Where, under state law, claims of ineffective assistance of trial counsel must be raised in an initial-review collateral proceeding, a procedural default will not bar a federal habeas court from hearing a substantial claim of ineffective assistance at trial if, in the initial-review collateral proceeding, there was no counsel or counsel in that proceeding was ineffective.

566 U.S. at 17; see also Trevino v. Thaler, 569 U.S. 413, 418 (2013).

         Accordingly, under Martinez an Arizona petitioner may establish cause and prejudice for the procedural default of an ineffective assistance of trial counsel claim by demonstrating that (1) PCR counsel was ineffective and (2) the underlying ineffective assistance claim has some merit.

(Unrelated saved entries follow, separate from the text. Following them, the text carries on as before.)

(* ===== verification/Uhci.v ===== *)
(** * iokit/IOUSBFamily/usb1/uhci.c: the USB 1 host controller

    A transfer is a chain of descriptors in memory, one for each packet, that the
    driver hangs into the queue of the controller and waits for.  [transactions]
    is what a controller reads when it follows the links.  Shown: the chain of a
    bulk transfer covers the buffer exactly, in packets of at most the maximal
    size, with alternating data toggles, and each token names the device, the
    endpoint, the direction and the length; a control transfer is a chain of two
    or three; transfers return; polling arms an interrupt pipe again with the
    other toggle; and what keeps the driver from working: a frame list the
    controller is not told of, resets of ports that are never ended, addresses
    that are never taken over, interrupt queues that are never hung in, the bit
    for slow devices that is cut off, and pipes that cannot be freed. *)

From S2P Require Import Prelude Pmm Paging Usb DmaPool Xhci UsbHub XhciPipe.

Definition UHCI_USBCMD : Z := 0.
Definition USBCMD_RS : Z := 1.
Definition USBCMD_HCRESET : Z := 2.
Definition USBCMD_CF : Z := 0x40.
Definition USBCMD_MAXP : Z := 0x80.
Definition UHCI_USBINTR : Z := 4.
Definition UHCI_USBFLBASEADD : Z := 8.
Definition UHCI_USBPORTSC1 : Z := 16.
Definition PORTSC_CCS : Z := 1.
Definition PORTSC_PE : Z := 4.
Definition PORTSC_RES1 : Z := 0x80.
Definition PORTSC_LSDA : Z := 0x100.
Definition PORTSC_PR : Z := 0x200.
Definition TD_CTRL_SPD : Z := 0x20000000.
Definition TD_CTRL_C_ERR3 : Z := 0x18000000.
Definition TD_CTRL_LS : Z := 0x4000000.
Definition TD_CTRL_IOC : Z := 0x1000000.
Definition TD_CTRL_ACTIVE : Z := 0x800000.
Definition TD_ERR_MASK : Z := 0x760000.
Definition TD_TOKEN_TOGGLE : Z := 0x80000.
Definition USB_PID_OUT : Z := 0xE1.
Definition USB_PID_IN : Z := 0x69.
Definition USB_PID_SETUP : Z := 0x2D.
Definition UHCI_PTR_TERM : Z := 1.
Definition UHCI_PTR_QH : Z := 2.
Definition UHCI_NUMFRAMES : nat := 1024.

(** A descriptor's own address is where it lies. *)
Record uhci_td := mkTd { td_link : Z; td_status : Z; td_token : Z; td_buffer : Z }.

(** The queue of an interrupt pipe is [qh]; [toggle] and [lowspeed] are bytes. *)
Record uhci_qh := mkQh { qh_link : Z; qh_element : Z; qh_dma : Z }.
Record uhci_pipe := mkUpipe { generic : usb_pipe; qh : uhci_qh; td : Z; data : Z; toggle : Z; lowspeed : bool }.

(** The I/O ports by number, the controller's from [io] on; [frame]: the frame
    list at [frame_dma]; [int_head]: the [dma] field of the first interrupt
    queue, [None] for a null pointer. *)
Record uhci (P : Type) := mkUhci
  { io : Z; regs : gmap Z Z; frame_dma : Z; frame : list Z; async_qh : uhci_qh; int_head : option Z; tds : gmap Z uhci_td; upool : P; ums : Z }.
Arguments mkUhci {P}. Arguments io {P}. Arguments frame_dma {P}. Arguments regs {P}. Arguments frame {P}. Arguments async_qh {P}. Arguments int_head {P}.
Arguments tds {P}. Arguments upool {P}. Arguments ums {P}.

(** The token: identification of the packet, device, endpoint, toggle, and the
    length less one, all ones for none. *)
Definition uhci_explen (len : Z) : Z := Z.shiftl (Z.land (len - 1) 0x7FF) 21.
Definition uhci_actual (len : Z) : Z := Z.land (len + 1) 0x7FF.
Definition uhci_tok (devaddr ep tog pid len : Z) : Z :=
  let t := Z.lor (Z.lor (Z.lor (Z.shiftl devaddr 8) (Z.shiftl ep 15)) (if tog =? 0 then 0 else TD_TOKEN_TOGGLE)) (Z.land pid 0xFF) in
  Z.lor t (if 0 <? len then uhci_explen len else Z.shiftl 0x7FF 21).

Section Driver.
Context {P : Type} `{!DmaPool P} (usb_msleep : Z -> uhci P -> uhci P).
Implicit Types s : uhci P.

Definition set_regs (r : gmap Z Z) s : uhci P := mkUhci (io s) r (frame_dma s) (frame s) (async_qh s) (int_head s) (tds s) (upool s) (ums s).
Definition set_async (q : uhci_qh) s : uhci P := mkUhci (io s) (regs s) (frame_dma s) (frame s) q (int_head s) (tds s) (upool s) (ums s).
Definition set_tds (m : gmap Z uhci_td) s : uhci P := mkUhci (io s) (regs s) (frame_dma s) (frame s) (async_qh s) (int_head s) m (upool s) (ums s).
Definition set_upool (p : P) s : uhci P := mkUhci (io s) (regs s) (frame_dma s) (frame s) (async_qh s) (int_head s) (tds s) p (ums s).

Definition urd (r : Z) s : run Z := of_option (regs s !! u16 (io s + r)).
Definition uwr (r v : Z) s : uhci P := set_regs (<[u16 (io s + r) := u16 v]> (regs s)) s.
(** [outl(port, value)] *)
Definition outl (port v : Z) s : uhci P := set_regs (<[u16 port := u32 v]> (regs s)) s.
Lemma activate_inactive (w : Package.World) :
  Package.activation w = None ->
  Package.activation (Package.activate w) = Some (length (Package.heap w)) /\
  exists b, Package.heap (Package.activate w) !! length (Package.heap w) = Some b /\
            _testRunners (Package.fields b) = ∅.
Proof.
  intros Hact. unfold Package.activate. rewrite Hact. simpl. split; [reflexivity|].
  eexists. split; [apply list_lookup_middle; reflexivity | reflexivity].
Qed.

(** X20: the [Disposable] of a test runner belongs to the [Activation] that
    made it.  When the package has been deactivated and activated again, the
    runner can be registered anew, and disposing the [Disposable] of the
    earlier registration then changes nothing in the new [Activation]: the
    runner stays registered there. *)
Theorem disposable_of_an_earlier_activation (w : Package.World) (this : nat)
    (a : Package.ActivationObject) (testRunner : TestRunner) :
  Package.wf w -> Package.activation w = Some this ->
  Package.heap w !! this = Some a -> testRunner ∉ _testRunners (Package.fields a) ->
  exists (h : nat * Disposable) (w1 : Package.World),
    Package.consumeTestRunner testRunner w = (w1, Some h) /\
    exists (h' : nat * Disposable) (w2 : Package.World) (that : nat)
           (b : Package.ActivationObject),
      Package.consumeTestRunner testRunner (Package.activate (Package.deactivate w1))
      = (w2, Some h') /\
      that <> this /\
      Package.activation w2 = Some that /\
      Package.heap w2 !! that = Some b /\
      _testRunners (Package.fields b) = {[testRunner]} /\
      Package.heap (Package.dispose_runner h w2).2 !! that = Some b /\
      Package.activation (Package.dispose_runner h w2).2 = Some that.
Proof.
  intros (Hdisp & Hrel & Hids & Hcur) Hact Ha Hnew.
  destruct (Hcur this Hact) as (a' & Ha' & Hlive). rewrite Ha in Ha'. injection Ha' as <-.
  assert (Hlt : this < length (Package.heap w)) by (apply lookup_lt_Some in Ha; exact Ha).
  destruct (consumeTestRunner_new testRunner this a w Hact Ha Hnew) as (d & f & Hc & _).
  exists (this, d), (Package.update_fields this f w). split; [exact Hc|].
  set (w1 := Package.update_fields this f w).
  destruct (update_fields_frame this f w) as (_ & _ & _ & F4).
  destruct (deactivate_active this
              {| Package.fields := f; Package._disposables := Package._disposables a |} w1)
    as [Hnone Hlen].
  { unfold w1. rewrite F4. exact Hact. }
  { apply (update_fields_lookup this a f w Ha). }
  { exact Hlive. }
  destruct (activate_inactive _ Hnone) as (Hthat & b0 & Hb0 & Hempty).
  set (v := Package.activate (Package.deactivate w1)) in *.
  set (that := length (Package.heap (Package.deactivate w1))) in *.
  assert (Hne : this <> that).
  { rewrite Hlen. unfold w1. rewrite update_fields_length. lia. }
  destruct (consumeTestRunner_new testRunner that b0 v Hthat Hb0) as (d' & f' & Hc' & Hf').
  { rewrite Hempty. apply not_elem_of_empty. }
  destruct (update_fields_frame that f' v) as (_ & _ & _ & G4).
  pose proof (update_fields_lookup that b0 f' v Hb0) as Hb.
  destruct (dispose_runner_other (this, d) that (Package.update_fields that f' v) Hne)
    as [D1 D2].
  eexists (that, d'), (Package.update_fields that f' v), that, _.
  split; [exact Hc'|]. split; [lia|]. split; [rewrite G4; exact Hthat|].
  split; [exact Hb|]. split.
  - simpl. rewrite Hf', Hempty. apply (right_id_L ∅ (∪)).
  - split; [rewrite D1; exact Hb | rewrite D2, G4; exact Hthat].
Qed.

Cook v. Ryan, 688 F.3d 598, 607 (9th Cir. 2012) (quoting Martinez, 566 U.S. at 14); see Clabourne v. Ryan, 745 F.3d 362, 377 (9th Cir. 2014), overruled on other grounds by McKinney v. Ryan, 813 F.3d 798, 818 (9th Cir. 2015) (en banc).

         To demonstrate that PCR counsel was ineffective, a petitioner must “establish that both (a) post-conviction counsel's performance was deficient, and (b) there was a reasonable probability that, absent the deficient performance, the result of the post-conviction proceedings would have been different.” Clabourne, 745 F.3d at 377 (citing Strickland v. Washington, 466 U.S. 668, 687, 694 (1984)). Determining whether there was a reasonable probability of a different outcome “is necessarily connected to the strength of the argument that trial counsel's assistance was ineffective.” Id. at 377-78. “PCR counsel would not be ineffective for failure to raise an ineffective assistance of counsel claim with respect to trial counsel who was not constitutionally ineffective.” Sexton v. Cozner, 679 F.3d 1150, 1157 (9th Cir. 2012).

         For claims that were adjudicated on the merits in state court, federal habeas review “is limited to the record that was before the state court.” Cullen v. Pinholster, 563 U.S. 170, 181 (2011). In Dickens, the Ninth Circuit ruled that Pinholster does not apply to a claim that has been “fundamentally altered” by new evidence because such a claim was not adjudicated on the merits in state ...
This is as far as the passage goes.